In reply to your comment, here's a query that works in MySQL:

delete YourTable
from YourTable
inner join YourTable yt2
on YourTable.product_id = yt2.product_id
and YourTable.id < yt2.id

This would only remove duplicate rows. The inner join will filter out the latest row for each product, even if no other rows for the same product exist.

P.S. If you try to alias the table after FROM, MySQL requires you to specify the name of the database, like:

delete <DatabaseName>.yt
from YourTable yt
inner join YourTable yt2
on yt.product_id = yt2.product_id
and yt.id < yt2.id;
Andomar
+1  A: 

I might do the following in sql-server to eliminate the duplicates:

DELETE FROM Sales
FROM Sales
    INNER JOIN Sales b ON Sales.product_id = b.product_id AND Sales.id < b.id

It looks like the analogous delete statement for mysql might be:

DELETE FROM Sales 
USING Sales
    INNER JOIN Sales b ON Sales.product_id = b.product_id AND Sales.id < b.id
Michael Petito
The second one works (at least on my MySQL installation ;))
Andomar
Yah, I was trying it out when you posted your revised answer following my comment, Andomar.

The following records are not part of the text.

(* ===== verification/RestRequest.v ===== *)
(** * Requests of the REST client

    rest/request.go and rest/client.go: a [Request] is built by a chain of calls, each of
    which may leave an error in it, and says which URL it asks for.  What the code
    calls of k8s.io/apimachinery (encoders, parameter codecs), the files it reads and
    [url.Parse] are the parameters of [Outside]; no law of them is needed. *)

From S2P Require Import Prelude Objects GoStrings.
From Stdlib Require Import Ascii.

(** ** What lies outside *)

Record GroupVersion : Type := mkGV { Group : string; Version : string }.

Class Outside : Type := {
  (** errors, opaque readers, objects, and what a client shares among its requests *)
  E : Type;
  Reader : Type;
  RObject : Type;
  Manager : Type;
  RateLimiter : Type;
  WarningHandler : Type;
  (** [NoBackoff] and what [readExpBackoffConfig] makes *)
  noBackoff : Manager;
  (** path and query of a URL *)
  url_Parse : string -> E + (string * Values);
  EncodeParameters : RObject -> GroupVersion -> E + Values;
  ReadFile : string -> E + string;
  IsNil : RObject -> bool;
  (** encoding for a content type *)
  Encode : string -> RObject -> E + string;
  Duration_String : Z -> string
}.

Section request.
Context `{Outside}.

Inductive request_error : Type :=
| RErrorf (format : string) (args : list string)
| ROutside (e : E)
(** [fmt.Errorf] with [%w] *)
| RWrapf (format : string) (e : E)
(** [wrapPreviousError] (rest/with_retry.go) *)
| RPrevious (currentErr : request_error) (previousErr : E).

(** [url.URL]; the raw query is kept as the values it is the encoding of. *)
Record URL : Type := mkURL {
  Scheme : string;
  Host : string;
  Path : string;
  RawQuery : Values;
  Fragment : string
}.

Definition no_URL : URL := mkURL "" "" "" ∅ "".
Definition with_path (p : string) (u : URL) : URL := mkURL (Scheme u) (Host u) p (RawQuery u) (Fragment u).
Definition with_query (q : Values) (u : URL) : URL := mkURL (Scheme u) (Host u) (Path u) q (Fragment u).

(** [ClientContentConfig] without its negotiator. *)
Record ClientContentConfig : Type := mkContent {
  AcceptContentTypes : string;
  ContentType : string;
  GV : GroupVersion
}.

(** [client_timeout] is the timeout of [Client], when it is not nil. *)
Record RESTClient : Type := mkRESTClient {
  base : option URL;
  versionedAPIPath : string;
  content : ClientContentConfig;
  createBackoffMgr : option (option Manager);
  client_rateLimiter : option RateLimiter;
  client_warningHandler : option WarningHandler;
  client_timeout : option Z
}.

Definition NewRESTClient (baseURL : URL) (versionedAPIPath : string) (config : ClientContentConfig)
    (readExpBackoffConfig : Manager) (rateLimiter : option RateLimiter) (client_timeout : option Z) : RESTClient :=
  let config := if decide (ContentType config = "")
                then mkContent (AcceptContentTypes config) "application/json" (GV config) else config in
  let p := if ends_with (Path baseURL) slash then Path baseURL else Path baseURL +:+ "/" in
  mkRESTClient (Some (mkURL (Scheme baseURL) (Host baseURL) p ∅ "")) versionedAPIPath config
    (Some (Some readExpBackoffConfig)) rateLimiter None client_timeout.

(** ** Requests

    [NewRequest] and [BackOff], which alone write [backoff], never leave it nil. *)

Record Request : Type := mkRequest {
  c : RESTClient;
  warningHandler : option WarningHandler;
  rateLimiter : option RateLimiter;
  backoff : Manager;
  timeout : Z;
  maxRetries : Z;
  verb : string;
  pathPrefix : string;
  subpath : string;
  params : Values;
  headers : Values;
  namespace : string;
  namespaceSet : bool;
  resource : string;
  resourceName : string;
  subresource : string;
  err : option request_error;
  body : option Reader;
  bodyBytes : option string
}.

Definition set_verb (x : string) (r : Request) : Request :=
  mkRequest (c r) (warningHandler r) (rateLimiter r) (backoff r) (timeout r) (maxRetries r) x
    (pathPrefix r) (subpath r) (params r) (headers r) (namespace r) (namespaceSet r) (resource r)
    (resourceName r) (subresource r) (err r) (body r) (bodyBytes r).

Definition set_pathPrefix (x : string) (r : Request) : Request :=
  mkRequest (c r) (warningHandler r) (rateLimiter r) (backoff r) (timeout r) (maxRetries r) (verb r)
    x (subpath r) (params r) (headers r) (namespace r) (namespaceSet r) (resource r) (resourceName
    r) (subresource r) (err r) (body r) (bodyBytes r).

Definition set_subpath (x : string) (r : Request) : Request :=
  mkRequest (c r) (warningHandler r) (rateLimiter r) (backoff r) (timeout r) (maxRetries r) (verb r)
    (pathPrefix r) x (params r) (headers r) (namespace r) (namespaceSet r) (resource r)
    (resourceName r) (subresource r) (err r) (body r) (bodyBytes r).

Definition set_params (x : Values) (r : Request) : Request :=
  mkRequest (c r) (warningHandler r) (rateLimiter r) (backoff r) (timeout r) (maxRetries r) (verb r)
    (pathPrefix r) (subpath r) x (headers r) (namespace r) (namespaceSet r) (resource r)
    (resourceName r) (subresource r) (err r) (body r) (bodyBytes r).

Definition set_headers (x : Values) (r : Request) : Request :=
  mkRequest (c r) (warningHandler r) (rateLimiter r) (backoff r) (timeout r) (maxRetries r) (verb r)
    (pathPrefix r) (subpath r) (params r) x (namespace r) (namespaceSet r) (resource r)
    (resourceName r) (subresource r) (err r) (body r) (bodyBytes r).

Definition set_namespace (ns : string) (b : bool) (r : Request) : Request :=
  mkRequest (c r) (warningHandler r) (rateLimiter r) (backoff r) (timeout r) (maxRetries r) (verb r)
    (pathPrefix r) (subpath r) (params r) (headers r) ns b (resource r) (resourceName r)
    (subresource r) (err r) (body r) (bodyBytes r).

Definition set_resource (x : string) (r : Request) : Request :=
  mkRequest (c r) (warningHandler r) (rateLimiter r) (backoff r) (timeout r) (maxRetries r) (verb r)
    (pathPrefix r) (subpath r) (params r) (headers r) (namespace r) (namespaceSet r) x (resourceName
    r) (subresource r) (err r) (body r) (bodyBytes r).

Definition set_resourceName (x : string) (r : Request) : Request :=
  mkRequest (c r) (warningHandler r) (rateLimiter r) (backoff r) (timeout r) (maxRetries r) (verb r)
    (pathPrefix r) (subpath r) (params r) (headers r) (namespace r) (namespaceSet r) (resource r) x
    (subresource r) (err r) (body r) (bodyBytes r).

Definition set_subresource (x : string) (r : Request) : Request :=
  mkRequest (c r) (warningHandler r) (rateLimiter r) (backoff r) (timeout r) (maxRetries r) (verb r)
    (pathPrefix r) (subpath r) (params r) (headers r) (namespace r) (namespaceSet r) (resource r)
    (resourceName r) x (err r) (body r) (bodyBytes r).

Definition set_err (e : option request_error) (r : Request) : Request :=
  mkRequest (c r) (warningHandler r) (rateLimiter r) (backoff r) (timeout r) (maxRetries r) (verb r)
    (pathPrefix r) (subpath r) (params r) (headers r) (namespace r) (namespaceSet r) (resource r)
    (resourceName r) (subresource r) e (body r) (bodyBytes r).

Definition set_body (x : option Reader) (y : option string) (r : Request) : Request :=
  mkRequest (c r) (warningHandler r) (rateLimiter r) (backoff r) (timeout r) (maxRetries r) (verb r)
    (pathPrefix r) (subpath r) (params r) (headers r) (namespace r) (namespaceSet r) (resource r)
    (resourceName r) (subresource r) (err r) x y.

Definition set_timeout (x : Z) (r : Request) : Request :=
  mkRequest (c r) (warningHandler r) (rateLimiter r) (backoff r) x (maxRetries r) (verb r)
    (pathPrefix r) (subpath r) (params r) (headers r) (namespace r) (namespaceSet r) (resource r)
    (resourceName r) (subresource r) (err r) (body r) (bodyBytes r).

Definition set_maxRetries (x : Z) (r : Request) : Request :=
  mkRequest (c r) (warningHandler r) (rateLimiter r) (backoff r) (timeout r) x (verb r) (pathPrefix
    r) (subpath r) (params r) (headers r) (namespace r) (namespaceSet r) (resource r) (resourceName
    r) (subresource r) (err r) (body r) (bodyBytes r).

Definition set_backoff (x : Manager) (r : Request) : Request :=
  mkRequest (c r) (warningHandler r) (rateLimiter r) x (timeout r) (maxRetries r) (verb r)
    (pathPrefix r) (subpath r) (params r) (headers r) (namespace r) (namespaceSet r) (resource r)
    (resourceName r) (subresource r) (err r) (body r) (bodyBytes r).

Definition set_rateLimiter (x : option RateLimiter) (r : Request) : Request :=
  mkRequest (c r) (warningHandler r) x (backoff r) (timeout r) (maxRetries r) (verb r) (pathPrefix
    r) (subpath r) (params r) (headers r) (namespace r) (namespaceSet r) (resource r) (resourceName
    r) (subresource r) (err r) (body r) (bodyBytes r).

Definition set_warningHandler (x : option WarningHandler) (r : Request) : Request :=
  mkRequest (c r) x (rateLimiter r) (backoff r) (timeout r) (maxRetries r) (verb r) (pathPrefix r)
    (subpath r) (params r) (headers r) (namespace r) (namespaceSet r) (resource r) (resourceName r)
    (subresource r) (err r) (body r) (bodyBytes r).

Thanks to you both.
j pimmel
A: 

This type of problem is easier to solve with CTEs and Ranking functions, however, you should be able to do something like the following to solve your problem:

Delete Sales
Where Exists(
            Select 1
            From Sales As S2
            Where S2.product_id = Sales.product_id
                And S2.id > Sales.Id
            Having Count(*) > 0
            )
Thomas
+1  A: 

Perhaps use ALTER IGNORE TABLE ... ADD UNIQUE KEY. For example:

describe sales;
+------------+---------+------+-----+---------+----------------+
| Field      | Type    | Null | Key | Default | Extra          |
+------------+---------+------+-----+---------+----------------+
| id         | int(11) | NO   | PRI | NULL    | auto_increment | 
| product_id | int(11) | NO   |     | NULL    |                | 
+------------+---------+------+-----+---------+----------------+

select * from sales;
+----+------------+
| id | product_id |
+----+------------+
|  1 |          1 | 
|  2 |          1 | 
|  3 |          2 | 
|  4 |          3 | 
|  5 |          3 | 
|  6 |          2 | 
+----+------------+

ALTER IGNORE TABLE sales ADD UNIQUE KEY idx1(product_id), ORDER BY id DESC; 
Query OK, 6 rows affected (0.03 sec)
Records: 6  Duplicates: 3  Warnings: 0


select * from sales;
+----+------------+
| id | product_id |
+----+------------+
|  6 |          2 | 
|  5 |          3 | 
|  2 |          1 | 
+----+------------+

See this pythian post for more information.

Note that the ids end up in reverse order. I don't think this matters, since order of the ids should not matter in a database (as far as I know!). If this displeases you however, the post linked to above shows a way to solve this problem too. However, it involves creating a temporary table which requires more hard drive space than the in-place method I posted above.